Why You Should Care About Single-Family Zoning

Why You Should Care About Single-Family Zoning

Zak Yudhishthu, Staff Writer

Over the next year, St. Paul will consider eliminating single-family zoning in the city.

Just about all of the Macalester-Groveland neighborhood, with the exception of arterial streets such as Grand and Snelling, is zoned for single-family housing. In this land of “predominantly low-density, one-family dwellings,” there are no duplexes or triplexes, nor row houses, nor mixed-use apartments. 

This is more than a fun quirk of St. Paul’s geography. It keeps neighborhoods expensive, exclusive and segregated. It forces urban sprawl, increasing car dependency and damaging the environment. It hurts workers, St. Paul’s economy and the entire United States’ economy. Yet it makes up 78% of the city’s residential land. As a member of the Macalester community, you need to care about eliminating it.

Single-family zoning was forged in the fires of exclusion, and it still bears those marks. As Richard Rothstein writes in “The Color of Law,” zoning became widespread in cities after the Supreme Court made it illegal to explicitly zone neighborhoods by race in 1917 (although racial covenants on housing deeds in the Twin Cities lasted well beyond 1917). By implementing single-family zoning, city residents could ensure that their rich, white neighborhoods wouldn’t build any cheaper apartments that Black people or poor people could live in.  

Today, Macalester-Groveland is one of the most expensive neighborhoods in St. Paul, and is overwhelmingly white. Single-family zoning ensures that our neighborhood stays that way. This is exactly the effect that researchers Jonathan Rothwell of Brookings Institute and Douglas Massey of Princeton University have found: anti-dense zoning increases both economic segregation and racial segregation in American cities by choking off the supply of new housing and keeping prices high.
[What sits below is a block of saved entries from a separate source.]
Lemma match_gains_the_price_difference_witness :
  Forall (fun d =>
            0 < Detail.quantity d
            /\ exists lot,
                In lot [new_lot "BTC" (Tx.mk 0 "BTC" "buy" (1#2) (25000#1))]
                /\ Detail.purchase_date d = Lot.date lot
                /\ Detail.cost_basis d == Detail.quantity d * Lot.price lot
                /\ Detail.gain_loss d
                   == Detail.quantity d * ((26000#1) - Lot.price lot))
         (Sale.transactions_detail
            (fst (_process_sale "BTC" 17 (26000#1)
                    [new_lot "BTC" (Tx.mk 0 "BTC" "buy" (1#2) (25000#1))]
                    (3#10)))).
Proof.
  apply match_gains_the_price_difference.
  repeat constructor.
Defined.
Because single-family zoning limits people’s access to neighborhoods, it also hurts the entire American economy. In 2019, economists Chang-Tai Hsieh and Enrico Moretti estimated that from 1964 to 2009, “stringent restrictions to new housing supply” in cities lowered aggregate U.S. growth by 36% by keeping workers out of the cities where they could work more productive jobs. This massive loss hurts everybody. Workers earn less and the government has far less money to spend on goods and services.

Single-family zoning also worsens urban sprawl and makes us more car-dependent, growing individuals’ carbon footprints. If housing supply can’t increase in most of St. Paul’s neighborhoods, new residents in the area must move to the suburbs — or price out current residents, pushing them into the suburbs. Those residents then drive longer distances everywhere, releasing carbon emissions along the way.
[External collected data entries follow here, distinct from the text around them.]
(** * continuity: spectral resizing of the Fourier layer and the training loop

    A shallow embedding of
    - the spectral resize operations of [continuity.operators.fourierlayer]
      ([_zero_padding], [_remove_large_frequencies]) as exercised by
      [tests/operators/test_fourierlayer.py],
    - [continuity.operators.losses.MSELoss],
    - [continuity.trainer.trainer.Trainer] ([__init__] and [fit]),
    - [continuity.operators.cnn.ConvolutionalNeuralNetwork.__init__],
    - the parameter log and the training call of
      [continuity.benchmarks.run.runner.BenchmarkRunner.run].  *)

From stdpp Require Import base list strings.
From Stdlib Require Import QArith.

Local Open Scope nat_scope.

(** ** Spectral tensors and their resizing *)

Module Spectral.

(** A tensor of rank [r] is a list nested [r] times; axis 0 is the outermost
    list. *)
Fixpoint tensor (A : Type) (r : nat) : Type :=
  match r with
  | 0 => A
  | S r' => list (tensor A r')
  end.

(** [t.shape]: the length of every axis, read along the first entries. *)
Fixpoint shape {A : Type} (r : nat) : tensor A r → list nat :=
  match r with
  | 0 => λ _, []
  | S r' => λ t : list (tensor A r'),
      length t :: match t with
                  | [] => replicate r' 0
                  | x :: _ => shape r' x
                  end
  end.

(** A tensor is regular of shape [sh]: [sh] has one length per axis and every
    entry of an axis has the same shape. *)
Fixpoint has_shape {A : Type} (r : nat) (sh : list nat) : tensor A r → Prop :=
  match r with
  | 0 => λ _, sh = []
  | S r' => λ t : list (tensor A r'),
      match sh with
      | [] => False
      | n :: sh' =>
          length t = n ∧ length sh' = r' ∧ Forall (has_shape r' sh') t
      end
  end.

(** *** The shift convention of [torch.fft] *)

(** [torch.roll] along one axis: entry [i] moves to [(i + shift) mod n]. *)
Definition roll {B : Type} (shift : nat) (l : list B) : list B :=
  let n := length l in
  drop (n - shift `mod` n) l ++ take (n - shift `mod` n) l.

(** [torch.fft.fftshift] along one axis rolls by [n // 2]. *)
Definition fftshift_axis {B : Type} (l : list B) : list B :=
  roll (length l / 2) l.

(** [torch.fft.ifftshift] along one axis rolls by [(n + 1) // 2]. *)
Definition ifftshift_axis {B : Type} (l : list B) : list B :=
  roll ((length l + 1) / 2) l.

(** Apply a per-axis list operation on every axis named in [dim]; [axis] is
    the index of the outermost axis of the argument. *)
Fixpoint on_axes {A : Type} (f : ∀ B : Type, list B → list B)
    (r axis : nat) (dim : list nat) : tensor A r → tensor A r :=
  match r with
  | 0 => λ t, t
  | S r' => λ t : list (tensor A r'),
      let inner := on_axes f r' (S axis) dim <$> t in
      if bool_decide (axis ∈ dim) then f _ inner else inner
  end.

Definition fftshift {A : Type} {r : nat} (t : tensor A r) (dim : list nat)
    : tensor A r :=
  on_axes (@fftshift_axis) r 0 dim t.

Definition ifftshift {A : Type} {r : nat} (t : tensor A r) (dim : list nat)
    : tensor A r :=
  on_axes (@ifftshift_axis) r 0 dim t.

(** *** Zero-padding and frequency truncation *)

(** Modelled from the spec: the placement rule of [FourierLayer._zero_padding]
    along one axis, whose source file [fourierlayer.py] is not part of the
    sources at hand.  The axis is in shifted order.  The [target - current]
    zeros are split symmetrically around the coefficients; when their number
    is odd the extra zero is appended on the right, after the
    positive-frequency block.  Both halves of [test_zero_padding] fix the
    rule: 5 to 7 gives one zero on each side, 3 to 4 gives the zero on the
    right, 4 to 7 gives one zero on the left and two on the right.  The 3 to
    4 case is on the last axis, which the test names in [dim] but does not
    shift: an axis of odd length that grows by an odd number of zeros is
    fixed by the test only there.  The spec only describes enlarging; a
    target that is not larger inserts nothing. *)
Definition pad_axis {B : Type} (z : B) (target : nat) (l : list B) : list B :=
  let num_pad := target - length l in
  replicate (num_pad / 2) z ++ l ++ replicate (num_pad / 2 + num_pad `mod` 2) z.

(** Modelled from the spec: the rule of
    [FourierLayer._remove_large_frequencies] along one axis (source file
    [fourierlayer.py] missing).  The [current - target] coefficients of
    largest frequency are discarded, half of them on each side of the
    shifted axis and the extra one on the right, mirroring [pad_axis];
    [test_remove_large_frequencies] fixes 7 to 5, 4 to 3 and 7 to 4. *)
Definition narrow_axis {B : Type} (target : nat) (l : list B) : list B :=
  let num_remove := length l - target in
  take target (drop (num_remove / 2) l).

Section resize.
Context {A : Type} (zero : A).

(** A block of zeros of the given shape. *)
Fixpoint zeros (r : nat) (sh : list nat) : tensor A r :=
  match r with
  | 0 => zero
  | S r' => replicate (hd 0 sh) (zeros r' (tl sh))
  end.

(** The shape after padding: a spectral axis grows to its target, every
    other axis keeps its length. *)
Fixpoint padded_shape (axis : nat) (cur target dim : list nat) : list nat :=
  match cur with
  | [] => []
  | c :: cur' =>
      (if bool_decide (axis ∈ dim) then c + (hd 0 target - c) else c)
      :: padded_shape (S axis) cur' (tl target) dim
  end.

(** Modelled from the spec: [FourierLayer._zero_padding] on a tensor
    (source file [fourierlayer.py] missing): every axis named in [dim] is
    padded by [pad_axis] with zero blocks, the other axes pass through. *)
Fixpoint zero_padding_at (r axis : nat) (cur target dim : list nat)
    : tensor A r → tensor A r :=
  match r with
  | 0 => λ t, t
  | S r' => λ t : list (tensor A r'),
      let inner :=
        zero_padding_at r' (S axis) (tl cur) (tl target) dim <$> t in
      if bool_decide (axis ∈ dim)
      then pad_axis
             (zeros r' (padded_shape (S axis) (tl cur) (tl target) dim))
             (hd 0 target) inner
      else inner
  end.

Definition zero_padding {r : nat} (fft_values : tensor A r)
    (target_shape dim : list nat) : tensor A r :=
  zero_padding_at r 0 (shape r fft_values) target_shape dim fft_values.

(** Modelled from the spec: [FourierLayer._remove_large_frequencies] on a
    tensor (source file [fourierlayer.py] missing): every axis named in
    [dim] is cut down by [narrow_axis], the other axes pass through. *)
Fixpoint remove_large_frequencies_at (r axis : nat) (target dim : list nat)
    : tensor A r → tensor A r :=
  match r with
  | 0 => λ t, t
  | S r' => λ t : list (tensor A r'),
      let inner :=
        remove_large_frequencies_at r' (S axis) (tl target) dim <$> t in
      if bool_decide (axis ∈ dim)
      then narrow_axis (hd 0 target) inner
      else inner
  end.

Definition remove_large_frequencies {r : nat} (fft_values : tensor A r)
    (target_shape dim : list nat) : tensor A r :=
  remove_large_frequencies_at r 0 target_shape dim fft_values.

End resize.

(** *** The tensors of [tests/operators/test_fourierlayer.py] *)

Module Fixtures.
Local Open Scope Q_scope.

Definition x_odd : tensor Q 2 :=
  [ [0; 1; 2];
    [1#10; 11#10; 21#10];
    [2#10; 12#10; 22#10];
    [-2#10; 8#10; 18#10];
    [-1#10; 9#10; 19#10] ].

Definition output_odd : tensor Q 2 :=
  [ [0; 1; 2; 0];
    [1#10; 11#10; 21#10; 0];
    [2#10; 12#10; 22#10; 0];
    [0; 0; 0; 0];
    [0; 0; 0; 0];
    [-2#10; 8#10; 18#10; 0];
    [-1#10; 9#10; 19#10; 0] ].

Definition x_even : tensor Q 2 :=
  [ [0; 1; -2];
    [1#10; 11#10; -19#10];
    [-2#10; 8#10; -22#10];
    [-1#10; 9#10; -21#10] ].

Definition output_even : tensor Q 2 :=
  [ [0; 1; -2; 0];
    [1#10; 11#10; -19#10; 0];
    [0; 0; 0; 0];
    [0; 0; 0; 0];
    [0; 0; 0; 0];
    [-2#10; 8#10; -22#10; 0];
    [-1#10; 9#10; -21#10; 0] ].
End Fixtures.

End Spectral.

(** ** Outcomes of calls that may raise *)

(** A Python call either returns a value or raises; the exception then
    propagates to the caller. *)
Inductive error := OperatorError | ReshapeError | RuntimeFault.

Inductive result (X : Type) :=
| Ok (x : X)
| Raise (e : error).
Arguments Ok {X} x.
Arguments Raise {X} e.

(** ** [continuity.operators.losses] *)

Module Losses.

(** A [torch.Tensor] as its shape and its entries in row-major order. *)
Record Tensor := mkTensor { shape : list nat; data : list Q }.

(** Number of entries a shape asks for. *)
Definition numel_of (sh : list nat) : nat := foldr Nat.mul 1 sh.

Definition numel (t : Tensor) : nat := length (data t).

Definition well_formed (t : Tensor) : Prop := numel t = numel_of (shape t).

(** [Tensor.reshape(shape)]: same entries under the new shape; it raises when
    the new shape asks for a different number of entries. *)
Definition reshape (t : Tensor) (sh : list nat) : result Tensor :=
  if decide (numel_of sh = numel t)
  then Ok {| shape := sh; data := data t |}
  else Raise ReshapeError.

Definition Qsum (l : list Q) : Q := foldr Qplus 0%Q l.

(** [torch.nn.MSELoss()] with its default mean reduction, on tensors of one
    shape; the float arithmetic is taken over the rationals. *)
Definition mse (input target : Tensor) : Q :=
  (Qsum (zip_with (λ p v, (p - v) * (p - v)) (data input) (data target))
   / inject_Z (Z.of_nat (numel input)))%Q.

(** An operator is callable as [op(x, u, y)] and may raise. *)
Definition Operator := Tensor → Tensor → Tensor → result Tensor.

(** [MSELoss.__call__]. *)
Definition MSELoss_call (op : Operator) (x u y v : Tensor) : result Q :=
  match op x u y with
  | Raise e => Raise e
  | Ok v_pred =>
      match reshape v_pred (shape v) with
      | Raise e => Raise e
      | Ok v_pred => Ok (mse v_pred v)
      end
  end.

End Losses.

(** ** [continuity.trainer] *)

Module Trainer.

(** *** [Trainer.__init__] *)

(** The values an [Optional[bool]] argument takes. *)
Inductive pyval := PyNone | PyBool (b : bool).

Definition truthy (v : pyval) : bool :=
  match v with
  | PyBool true => true
  | _ => false
  end.

(** Python's [a or b]: the first operand when it is truthy, otherwise the
    second. *)
Definition py_or (a b : pyval) : pyval := if truthy a then a else b.

(** [torch.device]: a type and an optional index. *)
Inductive device_type := CPU | CUDA | OtherDevice.

Record device := mkDevice { dev_type : device_type; index : option Z }.

Definition cpu : device := {| dev_type := CPU; index := None |}.

Record Trainer := mkTrainer { self_device : device; self_verbose : pyval }.

(** The operator, the optimizer and the loss function are kept by the
    trainer as well; their behaviour is part of [env] below. *)
Definition init (device : device) (verbose : pyval) : Trainer :=
  {| self_device := device;
     self_verbose :=
       match index device with
       | Some i => py_or verbose (PyBool (i =? 0)%Z)
       | None => py_or verbose (PyBool true)
       end |}.

(** *** Callbacks, logs and criteria *)

Inductive callback :=
| PrintTrainingLoss
| LinearLRScheduler (epochs : nat)
| UserCallback (id : nat).

Record Logs := mkLogs { epoch : nat; loss_train : Q; loss_test : option Q }.

Inductive criterion :=
| TrainingLossCriterion (tol : Q)
| TestLossCriterion (tol : Q)
| CustomCriterion (stop : Logs → option bool).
Ending single-family zoning would make a significant difference for the environment. In 2019, researchers at UC Berkeley found that increasing urban density was the single most effective policy that San Francisco, Berkeley or Palo Alto could enact to reduce greenhouse gas emissions. Density is much greener than sprawl, but our zoning laws don’t offer most residents the choice to live in denser neighborhoods.

We shouldn’t expect that loosening the housing market will solve all of our housing problems. According to Twin Cities data service HousingLink, St. Paul has zero apartments that would be affordable to a family of four with an income of $30,000. That means that for the 18.9% of St. Paulites living under the U.S. census threshold for poverty, there is nowhere to live affordably, and ending single-family zoning won’t solve that. But lifting burdensome zoning is a crucial step towards making housing affordable. 
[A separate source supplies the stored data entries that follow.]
(** C1. For every record, [suggested_bid] is the function of [current_bid]
    and [high_share] of the specification: an unknown share or a share of
    0.50 or more leaves the bid as it is; a share of at most 0.10 gives
    [current_bid * 1.50]; a share above 0.10 and at most 0.30 gives
    [current_bid * 1.25]. The boundaries are as stated: 0.10 itself gives
    [* 1.50] and 0.30 itself gives [* 1.25]. *)
Theorem suggested_bid_tiers (d : KeywordShareData) :
  (high_share d = None -> suggested_bid d = current_bid d) /\
  (forall h, high_share d = Some h -> Float64.geb h 0.5 = true ->
     suggested_bid d = current_bid d) /\
  (forall h, high_share d = Some h -> (h <=? 0.1)%float = true ->
     suggested_bid d = decimal.mul (current_bid d) Decimal_1_50) /\
  (forall h, high_share d = Some h ->
     (0.1 <? h)%float = true -> (h <=? 0.3)%float = true ->
     suggested_bid d = decimal.mul (current_bid d) Decimal_1_25) /\
  (high_share d = Some 0.1%float ->
     suggested_bid d = decimal.mul (current_bid d) Decimal_1_50) /\
  (high_share d = Some 0.3%float ->
     suggested_bid d = decimal.mul (current_bid d) Decimal_1_25).
Proof.
  rewrite suggested_bid_thresholds. unfold Float64.geb.
  repeat split.
  - intros ->. reflexivity.
  - intros h -> ->. reflexivity.
  - intros h -> H01.
    destruct (0.5 <=? h)%float eqn:H05.
    + pose proof (Float64Facts.leb_trans _ _ _ H05 H01) as H. vm_compute in H. discriminate.
    + rewrite H01. reflexivity.
  - intros h -> H01 H03.
    destruct (0.5 <=? h)%float eqn:H05.
    + pose proof (Float64Facts.leb_trans _ _ _ H05 H03) as H. vm_compute in H. discriminate.
    + rewrite (Float64Facts.ltb_antisym _ _ H01), H03. reflexivity.
  - intros ->. reflexivity.
  - intros ->. reflexivity.
Qed.

Lemma suggested_bid_tiers_witness :
  suggested_bid (sample_row one_dollar None None) = one_dollar /\
  suggested_bid (sample_row one_dollar None (Some 0.75%float)) = one_dollar /\
  suggested_bid (sample_row one_dollar None (Some 0.05%float)) = mkDecimal false 15000 (-4) /\
  suggested_bid (sample_row one_dollar None (Some 0.2%float)) = mkDecimal false 12500 (-4) /\
  suggested_bid (sample_row one_dollar None (Some 0.1%float)) = mkDecimal false 15000 (-4) /\
  suggested_bid (sample_row one_dollar None (Some 0.3%float)) = mkDecimal false 12500 (-4).
Proof.
  refine (conj _ (conj _ (conj _ (conj _ (conj _ _))))).
  - apply (proj1 (suggested_bid_tiers (sample_row one_dollar None None))). reflexivity.
  - apply (proj1 (proj2 (suggested_bid_tiers (sample_row one_dollar None (Some 0.75%float))))
             0.75%float); reflexivity.
  - apply (proj1 (proj2 (proj2 (suggested_bid_tiers (sample_row one_dollar None (Some 0.05%float)))))
             0.05%float); reflexivity.
  - apply (proj1 (proj2 (proj2 (proj2
             (suggested_bid_tiers (sample_row one_dollar None (Some 0.2%float))))))
             0.2%float); reflexivity.
  - apply (proj1 (proj2 (proj2 (proj2 (proj2
             (suggested_bid_tiers (sample_row one_dollar None (Some 0.1%float)))))))).
    reflexivity.
  - apply (proj2 (proj2 (proj2 (proj2 (proj2
             (suggested_bid_tiers (sample_row one_dollar None (Some 0.3%float)))))))).
    reflexivity.
Defined.

(** C2, as stated, fails at a share of exactly 0.50: the bid is positive and
    the share lies in (0.30, 0.50], yet the suggestion is the current bid
    1.00; it is not the Decimal [1.00 * 1.10] and not equal to it as a
    number either. *)
Lemma half_share_keeps_bid :
  decimal.gtb (current_bid half_share_row) Decimal_0 = true /\
  high_share half_share_row = Some 0.5%float /\
  (0.3 <? 0.5)%float = true /\ (0.5 <=? 0.5)%float = true /\
  suggested_bid half_share_row = one_dollar /\
  suggested_bid half_share_row <> decimal.mul (current_bid half_share_row) Decimal_1_10 /\
  decimal.eqb (suggested_bid half_share_row)
              (decimal.mul (current_bid half_share_row) Decimal_1_10) = false.
Proof. repeat split. vm_compute. discriminate. Qed.

(** C2, amended. For every record with [current_bid > 0] and [high_share]
    in the open interval (0.30, 0.50), [suggested_bid] is
    [current_bid * 1.10]; at a share of exactly 0.50 it is [current_bid]. *)
Theorem suggested_bid_upper_tier (d : KeywordShareData) (h : float) :
  decimal.gtb (current_bid d) Decimal_0 = true ->
  high_share d = Some h ->
  ((0.3 <? h)%float = true -> (h <? 0.5)%float = true ->
     suggested_bid d = decimal.mul (current_bid d) Decimal_1_10) /\
  (h = 0.5%float -> suggested_bid d = current_bid d).
Proof.
  intros _ Hh. rewrite suggested_bid_thresholds, Hh. split.
  - intros H03 H05.
    rewrite (Float64Facts.ltb_antisym _ _ H05), (Float64Facts.ltb_antisym _ _ H03),
      (Float64Facts.ltb_leb _ _ H05).
    destruct (h <=? 0.1)%float eqn:H01; [|reflexivity].
    assert (H : (0.1 <=? 0.3)%float = true) by reflexivity.
    pose proof (Float64Facts.leb_trans h 0.1%float 0.3%float H01 H) as H'.
    rewrite (Float64Facts.ltb_antisym _ _ H03) in H'. discriminate.
  - intros ->. reflexivity.
Qed.

Lemma suggested_bid_upper_tier_witness :
  suggested_bid (sample_row one_dollar None (Some 0.4%float)) = mkDecimal false 11000 (-4) /\
  suggested_bid half_share_row = one_dollar.
Proof.
  split.
  - apply (proj1 (suggested_bid_upper_tier
                    (sample_row one_dollar None (Some 0.4%float)) 0.4%float
                    eq_refl eq_refl)); reflexivity.
  - apply (proj2 (suggested_bid_upper_tier half_share_row 0.5%float eq_refl eq_refl)).
    reflexivity.
Defined.





(** ** The share range *)

(** C7. [share_range] maps low 0.05 and high 0.12 to "5-12%", and the case
    where both shares are [None] to "N/A". *)
Theorem share_range_format (d : KeywordShareData) :
  (low_share d = Some 0.05%float -> high_share d = Some 0.12%float ->
     share_range d = Ok "5-12%"%string) /\
  (low_share d = None -> high_share d = None -> share_range d = Ok "N/A"%string).
Proof.
  unfold share_range. split; intros -> ->; reflexivity.
Qed.

Lemma share_range_format_witness :
  share_range (sample_row one_dollar (Some 0.05%float) (Some 0.12%float)) = Ok "5-12%"%string /\
  share_range (sample_row one_dollar None None) = Ok "N/A"%string.
Proof.
  split.
  - apply (proj1 (share_range_format
                    (sample_row one_dollar (Some 0.05%float) (Some 0.12%float))));
      reflexivity.
  - apply (proj2 (share_range_format (sample_row one_dollar None None))); reflexivity.
Defined.

(** ** The period of the report *)

(** C3. In each of the three commands, a [days] argument above 30 is
    clamped to 30 and the warning is printed; [end_date] is yesterday and
    [start_date] is [end_date] minus [days - 1] days. The dates are
    computed whenever yesterday and the start date are dates of the
    calendar. *)
Theorem lookback_window_clamped (c : command) (today days : Z) :
  fst (command_window c today days)
    = (if 30 <? days then [lookback_warning] else []) /\
  (1 < today <= datetime.MAXORDINAL ->
   -999999998 <= clamped days ->
   0 < today - 1 - (clamped days - 1) <= datetime.MAXORDINAL ->
   snd (command_window c today days)
     = Ok (mkLookback (clamped days) (today - 1 - (clamped days - 1)) (today - 1))).
Proof.
  assert (E : command_window c today days = lookback_window today days)
    by (destruct c; reflexivity).
  rewrite E. unfold lookback_window, clamped.
  destruct (Z.ltb_spec 30 days); cbn [fst snd]; (split; [reflexivity|]);
    intros Htoday Hlo Hstart;
    rewrite (timedelta_Ok 1), ?(timedelta_Ok (30 - 1)), ?(timedelta_Ok (days - 1)) by lia;
    rewrite bind_Ok, (date_sub_Ok today 1), !bind_Ok by lia;
    rewrite date_sub_Ok, bind_Ok by lia; reflexivity.
Qed.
In a presentation earlier this year, Tram Hoang, who works with Housing Equity Now St. Paul — the coalition currently leading the push for rent stabilization in St. Paul — wrote that “we say yes to all housing policy solutions.” These solutions include rent stabilization, more government spending on voucher programs and affordable housing subsidies, and tenant protections. They also included “abolishing single-family zoning to allow for increased density.”

This is a necessary change, but it won’t be a radical one. Two years ago, Minneapolis legalized triplexes in all residential areas in the city. Last year, Portland, Oregon legalized quadruplexes across the city. Just two months ago, legislators in California voted to legalize duplexes statewide. St. Paul needs to follow these governments’ lead in allowing more density.

As St. Paul moves forward in considering reforms to the zoning code, the voices of advocates matter. When community engagement begins in the coming months, some residents of St. Paul will fight to keep their neighborhoods exclusive. 

The Macalester community must become part of the movement to end single-family zoning in St. Paul. They can put their voices at the forefront when the city seeks public input on zoning changes, emphasizing single family zoning’s many downsides.

That’s how we can progress towards a more inclusive and sustainable vision of housing in St. Paul.